Data records:
________

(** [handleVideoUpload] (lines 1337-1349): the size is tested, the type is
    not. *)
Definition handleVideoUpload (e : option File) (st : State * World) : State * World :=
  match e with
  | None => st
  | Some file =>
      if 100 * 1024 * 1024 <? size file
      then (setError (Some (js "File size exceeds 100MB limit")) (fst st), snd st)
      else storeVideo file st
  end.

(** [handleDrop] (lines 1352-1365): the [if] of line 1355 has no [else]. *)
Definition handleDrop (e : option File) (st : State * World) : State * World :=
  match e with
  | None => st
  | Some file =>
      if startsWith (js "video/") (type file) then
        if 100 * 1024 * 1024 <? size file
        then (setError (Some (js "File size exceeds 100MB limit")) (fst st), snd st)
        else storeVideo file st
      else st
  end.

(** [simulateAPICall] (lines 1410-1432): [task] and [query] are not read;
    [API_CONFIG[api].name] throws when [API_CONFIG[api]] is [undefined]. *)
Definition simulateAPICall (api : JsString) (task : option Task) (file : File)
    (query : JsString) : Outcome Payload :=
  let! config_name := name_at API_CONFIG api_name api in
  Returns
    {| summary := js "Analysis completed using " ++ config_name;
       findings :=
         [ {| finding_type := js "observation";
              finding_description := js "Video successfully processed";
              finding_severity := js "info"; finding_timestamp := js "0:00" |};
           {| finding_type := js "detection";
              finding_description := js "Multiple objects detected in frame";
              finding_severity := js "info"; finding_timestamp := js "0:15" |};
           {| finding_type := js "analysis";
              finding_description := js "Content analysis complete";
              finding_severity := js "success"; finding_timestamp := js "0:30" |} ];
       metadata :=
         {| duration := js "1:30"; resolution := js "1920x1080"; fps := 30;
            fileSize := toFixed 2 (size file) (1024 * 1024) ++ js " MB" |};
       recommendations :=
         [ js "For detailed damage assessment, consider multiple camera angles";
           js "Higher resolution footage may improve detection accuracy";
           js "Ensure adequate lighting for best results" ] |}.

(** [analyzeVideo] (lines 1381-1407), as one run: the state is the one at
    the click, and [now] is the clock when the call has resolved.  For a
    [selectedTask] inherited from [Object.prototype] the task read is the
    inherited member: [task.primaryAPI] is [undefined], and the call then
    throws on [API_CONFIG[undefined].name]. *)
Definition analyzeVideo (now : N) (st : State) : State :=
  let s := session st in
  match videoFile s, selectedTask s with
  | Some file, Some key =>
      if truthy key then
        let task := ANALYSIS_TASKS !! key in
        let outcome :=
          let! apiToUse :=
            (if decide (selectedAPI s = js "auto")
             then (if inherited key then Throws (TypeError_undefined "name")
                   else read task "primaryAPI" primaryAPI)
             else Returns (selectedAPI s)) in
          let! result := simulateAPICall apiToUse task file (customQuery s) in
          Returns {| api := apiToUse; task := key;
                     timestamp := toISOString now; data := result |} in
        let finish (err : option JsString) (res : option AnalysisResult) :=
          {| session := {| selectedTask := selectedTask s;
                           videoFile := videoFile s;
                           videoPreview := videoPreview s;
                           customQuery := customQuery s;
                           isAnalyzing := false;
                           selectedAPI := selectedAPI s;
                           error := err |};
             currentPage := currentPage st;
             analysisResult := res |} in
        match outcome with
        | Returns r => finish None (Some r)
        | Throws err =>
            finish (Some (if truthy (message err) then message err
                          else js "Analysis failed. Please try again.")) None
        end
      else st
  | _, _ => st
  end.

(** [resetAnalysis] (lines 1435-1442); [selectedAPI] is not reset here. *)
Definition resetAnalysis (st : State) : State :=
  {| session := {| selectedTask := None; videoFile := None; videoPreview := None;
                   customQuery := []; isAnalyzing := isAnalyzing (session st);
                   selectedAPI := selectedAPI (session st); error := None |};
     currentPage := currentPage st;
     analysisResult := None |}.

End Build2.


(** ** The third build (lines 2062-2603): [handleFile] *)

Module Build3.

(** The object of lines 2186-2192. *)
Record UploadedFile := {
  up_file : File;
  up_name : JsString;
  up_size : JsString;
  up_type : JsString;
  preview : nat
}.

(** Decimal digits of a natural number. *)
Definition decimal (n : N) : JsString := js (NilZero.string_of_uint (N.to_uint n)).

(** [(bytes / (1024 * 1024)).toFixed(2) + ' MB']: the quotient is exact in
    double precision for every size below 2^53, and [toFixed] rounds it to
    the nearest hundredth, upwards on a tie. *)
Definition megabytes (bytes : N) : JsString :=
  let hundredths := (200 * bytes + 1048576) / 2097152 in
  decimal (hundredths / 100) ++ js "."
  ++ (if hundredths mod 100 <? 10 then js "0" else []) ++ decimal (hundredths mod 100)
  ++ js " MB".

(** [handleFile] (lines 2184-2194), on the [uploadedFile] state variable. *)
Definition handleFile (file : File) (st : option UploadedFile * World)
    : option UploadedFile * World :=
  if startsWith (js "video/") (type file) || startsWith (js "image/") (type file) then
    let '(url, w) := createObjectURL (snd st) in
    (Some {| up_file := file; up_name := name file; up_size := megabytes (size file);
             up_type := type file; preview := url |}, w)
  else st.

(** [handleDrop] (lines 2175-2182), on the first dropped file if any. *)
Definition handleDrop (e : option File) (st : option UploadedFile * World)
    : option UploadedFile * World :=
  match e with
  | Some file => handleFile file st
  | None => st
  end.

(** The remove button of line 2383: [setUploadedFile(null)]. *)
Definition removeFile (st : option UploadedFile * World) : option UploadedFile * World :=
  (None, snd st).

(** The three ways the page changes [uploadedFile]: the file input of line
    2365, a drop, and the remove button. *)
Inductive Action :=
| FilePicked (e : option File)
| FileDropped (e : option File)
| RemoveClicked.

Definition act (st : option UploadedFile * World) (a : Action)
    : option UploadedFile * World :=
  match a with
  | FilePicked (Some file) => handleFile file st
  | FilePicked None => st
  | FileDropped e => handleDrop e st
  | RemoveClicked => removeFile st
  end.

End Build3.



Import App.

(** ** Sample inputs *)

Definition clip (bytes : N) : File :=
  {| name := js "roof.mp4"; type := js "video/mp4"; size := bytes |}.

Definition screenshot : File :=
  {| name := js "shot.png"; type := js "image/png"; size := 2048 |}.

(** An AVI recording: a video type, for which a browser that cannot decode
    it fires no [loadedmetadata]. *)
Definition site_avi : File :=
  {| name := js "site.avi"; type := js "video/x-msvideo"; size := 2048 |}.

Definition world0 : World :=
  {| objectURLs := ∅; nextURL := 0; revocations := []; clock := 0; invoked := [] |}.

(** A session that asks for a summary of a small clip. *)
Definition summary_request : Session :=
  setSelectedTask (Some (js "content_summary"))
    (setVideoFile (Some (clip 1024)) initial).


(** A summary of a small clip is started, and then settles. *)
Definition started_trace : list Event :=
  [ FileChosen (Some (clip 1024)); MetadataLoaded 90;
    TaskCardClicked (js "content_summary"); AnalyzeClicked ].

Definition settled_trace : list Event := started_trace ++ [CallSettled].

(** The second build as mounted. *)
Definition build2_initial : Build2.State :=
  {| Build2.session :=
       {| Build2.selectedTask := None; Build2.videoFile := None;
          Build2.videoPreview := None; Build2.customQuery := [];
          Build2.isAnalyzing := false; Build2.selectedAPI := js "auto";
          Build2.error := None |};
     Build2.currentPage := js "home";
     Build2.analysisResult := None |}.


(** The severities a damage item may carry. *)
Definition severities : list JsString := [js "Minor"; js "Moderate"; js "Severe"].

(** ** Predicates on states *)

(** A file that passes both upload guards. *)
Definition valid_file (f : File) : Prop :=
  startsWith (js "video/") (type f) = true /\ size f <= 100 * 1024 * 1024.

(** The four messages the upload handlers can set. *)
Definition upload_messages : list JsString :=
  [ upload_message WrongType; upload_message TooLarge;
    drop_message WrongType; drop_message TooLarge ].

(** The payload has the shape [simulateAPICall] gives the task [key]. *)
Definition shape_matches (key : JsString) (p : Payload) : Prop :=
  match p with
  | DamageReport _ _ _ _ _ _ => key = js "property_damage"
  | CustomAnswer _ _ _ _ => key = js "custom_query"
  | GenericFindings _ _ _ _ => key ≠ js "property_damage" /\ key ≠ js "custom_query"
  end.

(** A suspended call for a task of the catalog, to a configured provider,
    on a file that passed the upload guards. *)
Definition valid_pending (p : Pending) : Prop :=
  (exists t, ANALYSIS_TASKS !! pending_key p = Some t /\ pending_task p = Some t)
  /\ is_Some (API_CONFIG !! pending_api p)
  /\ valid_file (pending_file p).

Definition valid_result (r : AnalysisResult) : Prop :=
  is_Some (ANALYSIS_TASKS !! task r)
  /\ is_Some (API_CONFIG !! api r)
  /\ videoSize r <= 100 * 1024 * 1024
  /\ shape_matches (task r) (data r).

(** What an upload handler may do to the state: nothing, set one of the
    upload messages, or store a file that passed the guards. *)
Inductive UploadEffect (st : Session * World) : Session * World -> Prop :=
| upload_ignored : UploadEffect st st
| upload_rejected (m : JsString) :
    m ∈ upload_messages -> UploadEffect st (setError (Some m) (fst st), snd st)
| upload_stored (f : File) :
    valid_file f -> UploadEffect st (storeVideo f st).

________

Exercise directions: The word "primaryAPI" may appear in several lines of the data; count those lines and give only the number.

Problem solution: 2